La agotadora cuestión catalana aborda su recta final y todo comienza a precipitarse, mientras nos dedicamos a releer la correspondencia (monólogos publicitados en los que cada cual acerca el ascua a su sardina) que algunos líderes dirigían a españoles y catalanes (difícil saber cuando un término incluye al otro), a calcular posibles mayorías según los no muy diferentes sondeos valorando la eterna diferencia entre el número de votos (lo que debería ser tenido en cuenta en un plebiscito; una persona, un voto) y el número de escaños (lo propio para unas elecciones autonómicas donde el factor territorial sobrerepresenta o ningunea el voto personal adjudicando escaños por provincia), otros se manifiestan más ruidosamente

el fútbol que nos unió
De nuevo el fútbol, la quimera que pareció capaz de unirnos bajo un himno sin más letra que “campeones, campeones, oé, oé, oé” y una bandera, la roja, pone el dedo en una parte de la cuestión que nos empeñamos en dejar al margen; el pueblo catalán (conjunto de personas con derecho al voto en las autonómicas) va a pronunciarse a favor o en contra de una declaración unilateral de independencia, o dicho en román paladino; si se quieren ir de España o no. Y el resto de españoles también quiere opinar, aunque sea pitando.

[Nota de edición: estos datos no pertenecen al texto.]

(** [drawAtTime]: the shadow at one time, drawn on the shadows layer. *)
Definition drawAtTime (segment : FieldSegment.t) (shell : list Coord.t)
           (timeStr : string) : Run :=
  let '(sunAz, sunAlt) := sunAt segment timeStr in
  if (sunAlt <=? JS.Num 0)%js then mkRun [] true
  else
    let h := segHeightM segment in
    if negb (JS.isFinite h) || (h <=? JS.Num 0)%js then mkRun [] true
    else
      let len := segShadowLen h sunAlt in
      let bearing := shadowBearing sunAz in
      let basePoly :=
        groundPolygon (map (fun c => Coord.xy (Coord.x c) (Coord.y c)) shell)
                      baseShadowSymbol in
      match shiftedRing shell len bearing with
      | None => mkRun [basePoly] false
      | Some shifted =>
          let roofShadowPoly :=
            groundPolygon (map toCoord shifted) roofShadowSymbol in
          match mapThrow (shadowQuadRing shell shifted)
                         (seq 0 (length shell)) with
          | None => mkRun [basePoly; roofShadowPoly] false
          | Some quadRings =>
              mkRun (basePoly :: roofShadowPoly
                     :: map (fun ring =>
                               groundPolygon (map toCoord ring)
                                             wallShadowSymbol)
                            quadRings)
                    true
          end
      end.

(** *** The aggregate over the time window *)

(** [STEP]: minutes per step. *)
Definition STEP : Z := 1.

(** [minutesStart] and [minutesEnd], swapped when the window is inverted.
    (The end time string is never empty, so its other branch, which reuses
    the start, is dead.) *)
Definition window (segment : FieldSegment.t) : Z * Z :=
  let startTs := getStartTime segment in
  let endTs := getEndTime segment in
  let minutesStart :=
    Clock.parseHHmmToMinutes (JS.str_or (Some startTs) "10:00") in
  let minutesEnd :=
    match endTs with
    | EmptyString => minutesStart
    | _ => Clock.parseHHmmToMinutes endTs
    end in
  if (minutesEnd <? minutesStart)%Z then (minutesEnd, minutesStart)
  else (minutesStart, minutesEnd).

(** [for (let m = minutesStart; m <= minutesEnd; m += STEP)]: the values
    [m] takes, followed for at most [fuel] turns. *)
Fixpoint minutesLoop (fuel : nat) (m minutesEnd : Z) : list Z :=
  match fuel with
  | O => []
  | S k =>
      if (m <=? minutesEnd)%Z
      then m :: minutesLoop k (m + STEP)%Z minutesEnd
      else []
  end.

(** The samples of the segment.  The loop ends by its own test after
    [minutesEnd - minutesStart + 1] turns (see [minutesLoop_enough]), which
    is the fuel it gets here. *)
Definition sampleMinutes (segment : FieldSegment.t) : list Z :=
  let '(minutesStart, minutesEnd) := window segment in
  minutesLoop (Z.to_nat (minutesEnd - minutesStart + 1))
              minutesStart minutesEnd.

(** [try { agg = agg ? turf.union(agg, p) : p } catch {}] *)
Definition unionStep (agg : option Feature) (p : Feature) : option Feature :=
  match agg with
  | None => Some p
  | Some a =>
      match union a p with
      | UThrows => agg
      | UNull => None
      | UFeature f => Some f
      end
  end.

(** The aggregation loop over the samples; [None] when building the
    polygons of a sample throws. *)
Fixpoint aggregate (segment : FieldSegment.t) (shell : list Coord.t)
         (ms : list Z) (agg : option Feature) : option (option Feature) :=
  match ms with
  | [] => Some agg
  | m :: rest =>
      match buildTurfPolysAtTime segment shell (Clock.timeString m) with
      | None => None
      | Some polys =>
          aggregate segment shell rest (fold_left unionStep polys agg)
      end
  end.

(** [addMp] and the drawing of the aggregate. *)
Definition addMp (coords : list (list Position)) : Polygon :=
  mkPolygon (map (map toCoord) coords) aggShadowSymbol (Some (JS.Num 0)).

Definition drawAggregate (agg : option Feature) : list Polygon :=
  match agg with
  | None => []
  | Some (TPolygon coords) => [addMp coords]
  | Some (TMultiPolygon parts) => map addMp parts
  end.

(** The callback of [fieldSegments.forEach] in the shadows effect: the
    aggregate first, then the shadow of every sample. *)
Definition segmentShadows (segment : FieldSegment.t) : Run :=
  match FieldSegment.geometry segment with
  | None => mkRun [] true
  | Some shell =>
      let ms := sampleMinutes segment in
      match aggregate segment shell ms None with
      | None => mkRun [] false
      | Some agg =>
          let r := forEachRun
                     (fun m => drawAtTime segment shell (Clock.timeString m))
                     ms in
          mkRun (drawAggregate agg ++ added r) (returned r)
      end
  end.

(** The shadows layer after the effect ran (for a project with numeric
    coordinates): cleared, and left empty when shadows are switched off. *)
Definition shadowsLayer (showShadows : bool)
           (fieldSegments : list FieldSegment.t) : Run :=
  if showShadows then forEachRun segmentShadows fieldSegments
  else mkRun [] true.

No descubro nada al afirmar que pienso que basta que uno no quiera para que dos no puedan seguir de la mano, pero eso no implica que el abandonado no tenga derecho a dar su opinión, a pelear por lo que quiere e incluso a quemar su último cartucho (lo que vimos hacer a Cameron con Escocia: ofrecer, prometer, conquistar, enamorar…) o incluso a adelantarse y dar el portazo primero por aquello de dejar antes de ser dejado.

Fuera de Cataluña, como apreciaba en su carta Durán i Lleida, muchos son los que hartos de la tan traída independencia están más que a favor de que se marchen, que lidien con su futuro en solitario y dejen de ser un problema que resta fuerzas, ganas e ideas a los grandes retos del desempleo, la corrupción y la precariedad que parece haber venido para quedarse.

¿la cuestión catalana se acerca al final?¿Son esos, los que pitan a Piqué cuando juega con la camiseta de la selección española? Puede, pero también puede que sean los que no están dispuestos a dejarles marchar por aquello de la unidad de destino en lo universal, al fin y al cabo un grito es solo un grito.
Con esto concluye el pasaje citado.